NEW YORK – In 1973, an ad was placed in The Village Voice calling for gay Jews to meet for Friday night services. Eleven men and a Christian woman named Mary showed up at the basement of the Church of the Holy Apostles, in Chelsea. Saul Mizrahi was one of them.
Last Wednesday, Mizrahi stood with a bright yellow hard hat and a purple scarf among the rubble of a former fur shop on 30th Street in midtown Manhattan. He was joined by approximately 60 other members of Congregation Beit Simchat Torah, the lesbian, gay, bisexual and transgender congregation which grew out of a minyan (prayer quorum) to become one of the largest LGBT synagogues in the world.
A few days shy of its 41st anniversary, the congregation of CBST gathered to mark the start of construction on what will soon be its permanent home.
“I’m a wandering Jew in the desert,” Mizrahi told Haaretz. “Now I’m in this promised land.”
That fitting biblical metaphor was frequently evoked at the event, in casual conversation as well as during the short ceremony in which the space was blessed, and thanks were offered to the construction supervisors and architects charged with transforming the 17,000-square-foot space into a spiritual center.

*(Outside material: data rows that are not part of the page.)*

Lemma leave_group_spec room g Q :
  0 ≤ g ≤ Z.of_nat (length (r_group_config room)) → g < 256 →
  (∀ gs, length gs = length (r_group_config room) → Q (Ok tt) (room <| r_group_config := gs |>)) →
  wp (leave_group g) room Q.
Proof.
  intros Hg Hg8 HQ. unfold leave_group. case_bool_decide.
  - wp_step. wp_step. unfold wrap_u8. rewrite Z.mod_small by lia.
    destruct (@index_lt ErrorType _ (r_group_config room) (g - 1)) as (gr & -> & _); [lia|].
    wp_step. apply HQ, length_alter.
  - wp_step. specialize (HQ (r_group_config room) eq_refl). by destruct room.
Qed.

Lemma free_slot_spec room mid Q :
  r_slots room !! Z.to_nat (slot_of mid) = Some true →
  Q (Ok tt) (room <| r_slots := <[Z.to_nat (slot_of mid) := false]> (r_slots room) |>) →
  wp (free_slot mid) room Q.
Proof.
  intros Hl HQ. unfold free_slot. wp_step. wp_step.
  assert (@index unit bool (r_slots room) (slot_of mid) = Ok true) as ->; [|done].
  apply index_Ok. split; [apply Z.mod_pos_bound; lia|done].
Qed.

Lemma remove_member_spec room mid u :
  room_inv room → r_users room !! mid = Some u →
  wp (remove_member (u_user_id u)) room (λ r room', r = Ok mid ∧ removed room mid room').
Proof.
  intros Hinv Hu. pose proof Hinv as [Hsh Hm _]. destruct (me_ok _ Hm _ _ Hu).
  unfold remove_member. wp_step. wp_step.
  unfold find_user. rewrite (first_member_member _ _ _ Hm Hu). simpl.
  rewrite bool_decide_eq_false_2 by lia.
  wp_step. wp_step. rewrite Hu. simpl. wp_step. wp_step. wp_step.
  apply leave_group_spec; [done|done|]. intros gs Hgs. wp_step. wp_step.
  apply free_slot_spec; [done|]. wp_step. wp_step. wp_step. split; [done|].
  pose proof (removed_intro room mid u gs
    (Z.land (r_flag_attr room) (not_u 32 ROOM_FLAG_ATTR_FULL)) Hinv Hu Hgs (is_full_clear _)) as Hr.
  simpl. rewrite bool_decide_eq_true_2; [exact Hr|].
  pose proof (members_le_slots _ Hsh Hm). rewrite map_size_delete_Some by eauto.
  pose proof (sh_max _ Hsh). lia.
Qed.

(** ** Succession *)

Lemma pop_successor_spec users l :
  match pop_successor users l with
  | (Some s, rest) => ∃ pre, l = pre ++ s :: rest ∧ is_Some (users !! s) ∧ Forall (λ x, users !! x = None) pre
  | (None, rest) => rest = [] ∧ Forall (λ x, users !! x = None) l
  end.
Proof.
  induction l as [|x l IH]; simpl; [done|]. case_bool_decide as Hx.
  - by exists [].
  - apply eq_None_not_Some in Hx.
    destruct (pop_successor users l) as [[s|] rest]; simpl in *.
    + destruct IH as (pre & -> & Hs & Hpre). exists (x :: pre). repeat split; auto.
    + destruct IH as [-> Hall]. split; auto.
Qed.

(** Changing user records without changing who they are keeps the members. *)
Lemma room_members_alter room (f : RoomUser → RoomUser) s :
  (∀ u, u_user_id (f u) = u_user_id u ∧ u_member_id (f u) = u_member_id u ∧ u_group_id (f u) = u_group_id u) →
  room_members room → room_members (room <| r_users := alter f s (r_users room) |>).
Proof.
  intros Hf [Hok Hsl Hu Hfu Hfc].
  assert (∀ m v, alter f s (r_users room) !! m = Some v → ∃ u, r_users room !! m = Some u ∧
    u_user_id v = u_user_id u ∧ u_member_id v = u_member_id u ∧ u_group_id v = u_group_id u) as Hinv.
  { intros m v. rewrite lookup_alter. case_decide as Hd; [subst s|eauto].
    intros (u & Hu' & ->)%fmap_Some. exists u. split; [done|apply Hf]. }
  split; simpl; rewrite ?size_alter; auto.
  - intros m v (u & Hm & E1 & E2 & E3)%Hinv. destruct (Hok _ _ Hm). split; simpl; congruence.
  - intros m1 m2 v1 v2 (u1 & H1 & _)%Hinv (u2 & H2 & _)%Hinv. by eapply Hsl.
  - intros m1 m2 v1 v2 (u1 & H1 & E1 & _)%Hinv (u2 & H2 & E2 & _)%Hinv Heq. eapply Hu; eauto. congruence.
Qed.

Lemma fmap_alter_id (users : gmap Z RoomUser) (f : RoomUser → RoomUser) s :
  (∀ u, u_user_id (f u) = u_user_id u) → u_user_id <$> alter f s users = u_user_id <$> users.
Proof.
  intros Hf. apply map_eq. intros i. rewrite !lookup_fmap, lookup_alter. case_decide; [|done].
  subst. destruct (users !! i); simpl; [|done]. by rewrite Hf.
Qed.

Lemma set_owner_ok room s :
  room_shape room → room_members room → is_Some (r_users room !! s) →
  room_ok (room_key room) (set_owner s room).
Proof.
  intros Hsh Hm Hs. split.
  - split; [destruct Hsh; by split| |].
    + apply (room_members_alter (room <| r_owner := s |>) grant_owner_flag s); [done|].
      destruct Hm as [Hok ? ? ? ?]. split; try done. intros m u Hmu. destruct (Hok m u Hmu). by split.
    + simpl. rewrite lookup_alter_eq. by apply fmap_is_Some.
  - unfold room_key, set_owner. simpl. by rewrite fmap_alter_id.
Qed.

(** The outcomes of [choose_owner]. *)
Definition choose_owner_post (room : Room) (r : R bool) (room' : Room) : Prop :=
  match r with
  | Ok true => room_ok (room_key room) room'
  | Ok false => r_users room = ∅ ∧ r_users room' = ∅ ∧ room_key room' = room_key room
  | _ => False
  end.

Lemma choose_owner_spec rng room :
  room_shape room → room_members room → wp (choose_owner rng) room (choose_owner_post room).
Proof.
  intros Hsh Hm. unfold choose_owner. wp_step. wp_step. wp_step. wp_step.
  pose proof (pop_successor_spec (r_users room) (r_owner_succession room)) as Hpop.
  destruct (pop_successor _ _) as [found rest]. wp_step. wp_step.
  set (room1 := room <| r_owner_succession := rest |>).
  lazymatch goal with |- wp _ ?r _ => change r with room1 end.
  assert (room_shape room1) as Hsh1 by (destruct Hsh; by split).
  assert (room_members room1) as Hm1 by (by eapply room_members_frame).
  destruct found as [s|].
  - destruct Hpop as (pre & _ & Hs & _). wp_step. wp_step. wp_step.
    exact (set_owner_ok room1 s Hsh1 Hm1 Hs).
  - case_bool_decide as He; [by wp_step|]. wp_step. wp_step.
    assert (gen_range rng (size (r_users room)) < length (btree_keys (r_users room)))%nat as Hlt.
    { rewrite length_btree_keys. apply gen_range_lt.
      assert (size (r_users room) ≠ 0%nat); [|lia]. by intros ?%map_size_empty_inv. }
    destruct (lookup_lt_is_Some_2 _ _ Hlt) as [o Ho]. rewrite Ho. simpl.
    wp_step. wp_step. wp_step. apply list_elem_of_lookup_2, elem_of_btree_keys in Ho.
    exact (set_owner_ok room1 o Hsh1 Hm1 Ho).
Qed.

(** ** Setters *)

Lemma room_ok_frame k room room' :
  room_ok k room → room_shape room' → room_key room' = room_key room →
  r_users room' = r_users room → r_owner room' = r_owner room → r_max_slot room' = r_max_slot room →
  is_full (r_flag_attr room') = is_full (r_flag_attr room) →
  length (r_group_config room') = length (r_group_config room) → r_slots room' = r_slots room →
  room_ok k room'.
Proof.
  intros [Hinv <-] Hsh Hk Eu Eo Em Ef Eg Es. split; [|done].
  eapply room_inv_frame; eauto. by rewrite Es.
Qed.

Ltac room_frame :=
  match goal with
  | H : room_ok _ _ |- _ =>
      eapply room_ok_frame;
      [exact H|destruct (inv_shape _ (proj1 H)); split; simpl; try done|try done..]
  end.

Lemma store_bin_attr_internal_length now mid attrs pb attrs' :
  store_bin_attr_internal now mid attrs pb = Ok attrs' → length attrs' = length attrs.
Proof.
  unfold store_bin_attr_internal. intros (a & _ & H)%res_bind_Ok. destruct (_ && _); [congruence|].
  apply res_bind_Ok in H as (? & _ & [= <-]). apply length_insert.
Qed.

Lemma store_bin_attr_external_length attrs pb attrs' :
  store_bin_attr_external attrs pb = Ok attrs' → length attrs' = length attrs.
Proof.
  unfold store_bin_attr_external. intros (a & _ & H)%res_bind_Ok. destruct (_ && _); [congruence|].
  apply res_bind_Ok in H as (? & _ & [= <-]). apply length_insert.
Qed.

Lemma store_search_int_attr_length attrs pb attrs' :
  store_search_int_attr attrs pb = Ok attrs' → length attrs' = length attrs.
Proof.
  unfold store_search_int_attr. intros (a & _ & H)%res_bind_Ok. destruct (_ || _); [congruence|].
  apply res_bind_Ok in H as (? & _ & [= <-]). apply length_insert.
Qed.

Section setters.
Context (k : Z * Z * Z * gmap Z Z).

Lemma write_bin_attr_external_keeps pb : keeps (room_ok k) (write_bin_attr_external pb).
Proof.
  intros room Hok. unfold write_bin_attr_external. wp_step. wp_step.
  destruct (store_bin_attr_external _ _) eqn:E; try done. wp_step.
  apply store_bin_attr_external_length in E. room_frame. congruence.
Qed.

Lemma write_search_bin_attr_keeps pb : keeps (room_ok k) (write_search_bin_attr pb).
Proof.
  intros room Hok. unfold write_search_bin_attr. wp_step. wp_step.
  destruct (store_search_bin_attr _ _); try done. wp_step. room_frame.
Qed.

Lemma write_search_int_attr_keeps pb : keeps (room_ok k) (write_search_int_attr pb).
Proof.
  intros room Hok. unfold write_search_int_attr. wp_step. wp_step.
  destruct (store_search_int_attr _ _) eqn:E; try done. wp_step.
  apply store_search_int_attr_length in E. room_frame. congruence.
Qed.

Lemma write_bin_attrs_internal_keeps now mid pbs : keeps (room_ok k) (write_bin_attrs_internal now mid pbs).
Proof.
  induction pbs as [|pb pbs IH]; [by apply keeps_pure|]. simpl. keeps_tac; [|done].
  unfold write_bin_attr_internal. apply keeps_bind; [by apply keeps_pure|].
  intros a room Hok. wp_step. wp_step.
  destruct (store_bin_attr_internal _ _ _ _) eqn:E; try done. wp_step. wp_step. wp_step.
  apply store_bin_attr_internal_length in E. room_frame. congruence.
Qed.

(** The protected flag survives whatever flags the owner asks for. *)
Lemma update_flags_full old flag_filter flag_attr :
  is_full (Z.lor (Z.land (Z.land flag_attr (not_u 32 PROTECTED_ROOM_FLAGS))
                         (Z.land flag_filter (not_u 32 PROTECTED_ROOM_FLAGS)))
                 (Z.land old (not_u 32 (Z.land flag_filter (not_u 32 PROTECTED_ROOM_FLAGS))))) = is_full old.
Proof.
  unfold is_full, not_u. rewrite Z.lor_spec, !Z.land_spec, !Z.lxor_spec, !Z.land_spec, !Z.lxor_spec.
  change (Z.testbit PROTECTED_ROOM_FLAGS 29) with true.
  change (Z.testbit (2 ^ 32 - 1) 29) with true.
  by destruct (Z.testbit flag_attr 29), (Z.testbit flag_filter 29), (Z.testbit old 29).
Qed.

Lemma owner_update_keeps req : keeps (room_ok k) (owner_update req).
Proof.
  unfold owner_update. keeps_tac.
  - intros room Hok. unfold update_flags. wp_steps; [|done]. room_frame. apply update_flags_full.
  - generalize (sdi_password_config req). intros cfgs.
    induction cfgs as [|cfg cfgs IH]; [by apply keeps_pure|]. simpl. keeps_tac; [|done].
    unfold update_group_password. keeps_tac. apply keeps_modify. intros room Hok. room_frame.
    apply length_alter.
  - unfold update_slot_mask. keeps_tac. apply keeps_modify. intros room Hok. room_frame.
  - unfold update_succession. keeps_tac. apply keeps_modify. intros room Hok. room_frame.
Qed.

Lemma alter_user_keeps (f : RoomUser → RoomUser) s :
  (∀ u, u_user_id (f u) = u_user_id u ∧ u_member_id (f u) = u_member_id u ∧ u_group_id (f u) = u_group_id u) →
  ∀ room, room_ok k room → room_ok k (room <| r_users ::= alter f s |>).
Proof.
  intros Hf room [[Hsh Hm Ho] <-]. split.
  - split; [destruct Hsh; by split|by apply room_members_alter|].
    simpl. rewrite lookup_alter. case_decide; [|done]. subst. by apply fmap_is_Some.
  - unfold room_key. simpl. rewrite fmap_alter_id; [done|apply Hf].
Qed.

Lemma update_member_keeps now req uid : keeps (room_ok k) (update_member now req uid).
Proof.
  unfold update_member. keeps_tac; apply keeps_modify; intros room Hok; by apply alter_user_keeps.
Qed.
End setters.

After years of searching, the 30th Street location was purchased in 2011, precipitating the launch of a $16-million capital campaign (approximately $7 million for the property itself and the remainder for design, construction and operating costs). The finished product will boast a 300-seat sanctuary, a chapel, classrooms, offices and a space for social activities.

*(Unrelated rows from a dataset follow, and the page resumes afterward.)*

#[export] Instance score_lt_trans mode : Transitive (score_lt mode).
Proof. intros a b c. unfold score_lt, key_lt. lia. Qed.

Lemma score_cmp_Lt mode a b : score_cmp a b mode = Lt ↔ score_lt mode a b.
Proof.
  pose proof (score_cmp_spec mode a b) as H. split; [intros E; by rewrite E in H|].
  intros Hlt. destruct (score_cmp a b mode); [|done|].
  - exfalso. unfold score_lt in Hlt. rewrite H in Hlt. unfold key_lt in Hlt. lia.
  - exfalso. apply (score_lt_irrefl mode a). by etransitivity.
Qed.

Lemma score_cmp_Gt mode a b : score_cmp a b mode = Gt ↔ score_lt mode b a.
Proof.
  pose proof (score_cmp_spec mode a b) as H. split; [intros E; by rewrite E in H|].
  intros Hlt. destruct (score_cmp a b mode); [| |done].
  - exfalso. unfold score_lt in Hlt. rewrite H in Hlt. unfold key_lt in Hlt. lia.
  - exfalso. apply (score_lt_irrefl mode a). by etransitivity.
Qed.

(** ** The binary search *)

Section search.
Context {A : Type} (f : A → comparison).
(* ===== verification/Http.v ===== *)
(** * HTTP

    What the statistics server (hyper) and the API server (axum) see of a request and
    say in a response: the parts of the libraries' types that the code reads and
    writes.  The path is that of [Uri::path], still percent-encoded. *)

From S2P Require Import Prelude.

Inductive Method := GET | HEAD | POST | OtherMethod.

#[export] Instance method_eq_dec : EqDecision Method.
Proof. solve_decision. Defined.

Record Request := mkRequest {
  rq_method : Method;
  rq_path : bytes;
  rq_api_key : option bytes;
  rq_body : bytes;
}.

Record Response := mkResponse {
  rs_status : Z;
  rs_content_type : option string;
  rs_body : bytes;
}.

#[export] Instance response_eq_dec : EqDecision Response.
Proof. solve_decision. Defined.

(** [Response::new], and a response with [Content-Type: application/json]. *)
Definition Response_new (body : bytes) : Response := mkResponse 200 None body.
Definition json_response (status : Z) (body : bytes) : Response := mkResponse status (Some "application/json"%string) body.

Of course, all that doesn’t come close to being large enough to accommodate the more than 4,000 people who join CBST annually for High Holy Day services, which are among the most popular in New York City. For that, the congregation – which is not affiliated with any denomination or movement – will continue to use the sprawling Javits Center.
But much else will change for the members once the synagogue's permanent home is complete. For one thing, Friday nights won’t be spent setting up chairs, said Aari Ludvigsen, an architect and project coordinator. No more one-night-only holy spaces. No more meetings in coffee shops. All aspects of this community’s identity – from religious to social action, from children- to transgender-oriented – will be integrated in one vibrant hub.
From seed to forest
The ceremony on Wednesday was almost cancelled due to the weather, which pelted New Yorkers with frozen rain (which is different, and far worse, than snow), turning street corners into slushy, icy ponds. But the event was held because, as CBST senior rabbi Sharon Kleinbaum told the crowd, “We want this project to be moving forward.”
She spoke in front of a large, white, plaster wall covered with multicolored messages. Attendees squatted to add their last-minute blessings before the wall was symbolically demolished.
“May our new home be a place of contemplation & inspiration,” read one quote. “Finally!” read another. A third simply proclaimed: “Norah’s Bat Mitzvah, 2026.”
(One of Norah’s moms is CBST assistant rabbi Rachel Weiss, who led the group in song and prayer at last week's ceremony.)
The congregation’s president, Bill Hibsher, explained that the timing of the building coincided with a baby boom in the community. Weiss pointed out that 10 years ago, there were less than a dozen children among the congregation’s families. Today, there are hundreds.
Following the brief speeches, the rabbis passed around two sledgehammers. Ludvigsen was honored with the first whack. Parts of the wall proved stubborn, others gave way without a fight. With each swing, the crowd cheered.
Since 1975, one of the congregation’s primary meeting places has been a communal space rented in the Westbeth complex in Greenwich Village; in less than a year, if all goes according to plan, CBST's name will be on the front door here.
“This is my space, no landlord can tell me what to do,” said Mizrahi. “We are the makers of our own destiny now.”
As for how the new premises will change the congregation, no one knows. “I’m clueless,” said Hibsher. “This space will be transformative in many ways we don’t know.”
Mizrahi simply shakes his head in wonder at how much has changed in the 41 years since that first minyan: CBST now counts over 1,100 members.
“You plant a seed,” he said, “and all of a sudden there’s a forest.”